10.8.09

the Red and the Black

Two blogs I read are Monkey Smashes Heaven and roissy. Here are their points of agreement:

  • Moral language is useless and moral restrictions are actively crippling. The clear-eyed achieve their goals by any means available.
  • The civilization of industrialized countries will collapse under the weight of its own contemptible decadence. Jihadists and commissars will dance in the rubble.
  • The duty of the writer is truth. Clarity and strength demand obedience to logic and fact.

Of course they disagree on everything else: their sympathies and factual beliefs regarding races, sex, class, &c. This could be another homily on the analagmatic character of The Extremes, but that's a stupid genre. Instead I'd rather discover here the opposite point: the total irrelevance of the supposedly driving affective, formal aspect to substantive engagement with the world (where "substantive engagement with the world" equals electronic temporizing.) That you have a gun doesn't dicate where you point it.

(Even more: that the extremes are similar in certain respects shouldn't strike us as particularly interesting, unless the intended point is that this makes them so crazy compared to the dominant morality. Coming through one's one accord to a position that is impossible to utter in polite society entails things entirely on its own. When your every ethical intuition clashes with your every moral conclusion, it's hard not to conclude that the whole enterprise is absurd. But the philosophically violent break into "all that is neccessary for X!" of course entails a whole bucketful of written and unwritten rules. The rules that all our instincts scream out are of this character too; but the partisans of X have grown strong enough that we can no longer give it a name.)

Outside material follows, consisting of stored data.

(* ===== verification/Linter.v ===== *)
(** The architecture linter: [app/core/architecture_linter.py].

    A source file is the parts of its path and its syntax tree, or no tree when it cannot
    be read or parsed; [ast.unparse] is a parameter.  The module graph maps a module to
    the set of modules it imports.  The recursion of the cycle search has fuel; one more
    than the number of modules is enough. *)

From S2P Require Import Prelude PyAst.

Local Open Scope Z_scope.

(** ** Strings *)

Definition dot : ascii := "."%char.
Definition py_split_dot (s : string) : list string := py_split dot s.
Definition join_dot (parts : list string) : string := String.concat "." parts.
(** [cur.rsplit(".", 1)[0]] when there is a dot. *)
Fixpoint before_last_dot (l : list ascii) : option (list ascii) :=
  match l with
  | [] => None
  | c :: l' => match before_last_dot l' with
               | Some w => Some (c :: w)
               | None => if decide (c = dot) then Some [] else None
               end
  end.

(** ** Data *)

Record ArchitectureViolation : Type := mkViolation {
  av_rule_id : string; av_rule_name : string; av_file_path : string; av_line_number : Z; av_message : string }.
Record ModuleImport : Type := mkImport {
  mi_source_module : string; mi_target_module : string; mi_target_symbol : option string;
  mi_line_number : Z; mi_is_type_checking : bool }.

(** [sf_above]: the parts of the path above the root package; [sf_rel]: the parts from
    the root package on, the last one a name ending in [.py]. *)
Record source_file : Type := mkFile { sf_above : list string; sf_rel : list string; sf_path : string; sf_tree : option node }.

Record linter : Type := mkLinter {
  modules : gset string; file_map : list (string * source_file); ast_cache : list (string * node);
  imports : list ModuleImport; graph : gmap string (gset string); is_indexed : bool }.
Definition linter_init : linter := mkLinter ∅ [] [] [] ∅ false.

Definition FORBIDDEN_TRANSPORT_SYMBOLS : list string := ["Request"; "Response"; "APIRouter"; "status"; "HTTPException"].
Definition CONCRETE_REPO_PREFIXES : list string := ["SqlAlchemy"; "InMemory"].

(** ** Indexing *)

Definition ignored (f : source_file) : bool :=
  bool_decide ("__pycache__" ∈ sf_above f ++ sf_rel f) || bool_decide (".pytest_cache" ∈ sf_above f ++ sf_rel f).
Definition module_name (f : source_file) : string :=
  let parent := removelast (sf_rel f) in
  match last (sf_rel f) with
  | Some "__init__.py" => join_dot parent
  | Some name => join_dot (parent ++ [of_chars (take (length (chars name) - 3) (chars name))])
  | None => ""
  end.
Definition discover (l : linter) (f : source_file) : linter :=
  if ignored f then l
  else mkLinter ({[module_name f]} ∪ modules l) (dict_set (file_map l) (module_name f) f) (ast_cache l) (imports l)
         (<[module_name f := ∅]> (graph l)) (is_indexed l).

(** [_resolve_module_target] *)
Fixpoint longest_known (known : gset string) (fuel : nat) (cur : list ascii) : option string :=
  match fuel with
  | O => None
  | S fuel' =>
      match cur with
      | [] => None
      | _ => if decide (of_chars cur ∈ known) then Some (of_chars cur)
             else match before_last_dot cur with Some shorter => longest_known known fuel' shorter | None => None end
      end
  end.
Definition import_candidate (source_mod import_name : string) (level : nat) : string :=
  match level with
  | O => import_name
  | _ => let parts := py_split_dot source_mod in
         let prefix := if (level <? length parts)%nat then take (length parts - level) parts else [] in
         join_dot (prefix ++ (if decide (import_name = "") then [] else [import_name]))
  end.
Definition resolve_module_target (known : gset string) (source_mod import_name : string) (level : nat) : option string :=
  let candidate := chars (import_candidate source_mod import_name level) in
  longest_known known (S (length candidate)) candidate.

(** [_extract_imports] *)
Definition type_checking_ranges (tree : node) : list (Z * Z) :=
  omap (fun n => match n with
                 | If (Name "TYPE_CHECKING") _ _ lineno end_lineno
                 | If (Attribute _ "TYPE_CHECKING") _ _ lineno end_lineno => Some (lineno, end_lineno)
                 | _ => None
                 end) (walk tree).
Definition in_type_checking (ranges : list (Z * Z)) (lineno : Z) : bool :=
  existsb (fun '(start, stop) => (start <=? lineno) && (lineno <=? stop)) ranges.
Definition add_edge (source target : string) (g : gmap string (gset string)) : gmap string (gset string) :=
  <[source := {[target]} ∪ default ∅ (g !! source)]> g.
Definition record_import (imp : ModuleImport) (resolved : option string) (l : linter) : linter :=
  let g := match resolved with
           | Some target => if decide (target <> "" /\ target <> mi_source_module imp /\ mi_is_type_checking imp = false)
                            then add_edge (mi_source_module imp) target (graph l) else graph l
           | None => graph l
           end in
  mkLinter (modules l) (file_map l) (ast_cache l) (imports l ++ [imp]) g (is_indexed l).
Definition or_else (resolved : option string) (name : string) : string :=
  match resolved with Some r => if decide (r = "") then name else r | None => name end.
Definition extract_node (source_mod : string) (ranges : list (Z * Z)) (l : linter) (n : node) : linter :=
  match n with
  | Import names lineno =>
      foldl (fun l name => record_import (mkImport source_mod name None lineno (in_type_checking ranges lineno))
                             (resolve_module_target (modules l) source_mod name 0) l) l names
  | ImportFrom module names level lineno =>
      let module_name := default "" module in
      let resolved := resolve_module_target (modules l) source_mod module_name level in
      foldl (fun l name => record_import (mkImport source_mod (or_else resolved module_name) (Some name) lineno
                                            (in_type_checking ranges lineno)) resolved l) l names
  | _ => l
  end.
Definition extract_imports (source_mod : string) (tree : node) (l : linter) : linter :=
  foldl (extract_node source_mod (type_checking_ranges tree)) l (walk tree).

Definition index_file (l : linter) (e : string * source_file) : linter :=
  match sf_tree e.2 with
  | Some tree =>
      extract_imports e.1 tree
        (mkLinter (modules l) (file_map l) (dict_set (ast_cache l) e.1 tree) (imports l) (graph l) (is_indexed l))
  | None => l
  end.
Definition index (files : list source_file) (l : linter) : linter :=
  if is_indexed l then l
  else
    let l1 := foldl discover linter_init files in
    let l2 := foldl index_file l1 (file_map l1) in
    mkLinter (modules l2) (file_map l2) (ast_cache l2) (imports l2) (graph l2) true.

The psychological question is interesting, of course. Weirdly, this mix of internet tough guy and Jacobin Virtue probably entails someone more willing than less to attribute their acceptance of the statements they defend on a totally logical or empirical basis to their own irrational characteristics. There's a worship of strength here, discipline: even roissy in his hedonism is with every post invoking the discipline of Nietzsche's dancer - not to mention seven or ten syphillitic calumnies about women, socialists, God. Roissy would of course attribute this to the self-aggrandizing bravura of men, until you told him that most of MSH's writers are female, at which point he would say of course, women worship power. We're all just going where the facts lead us.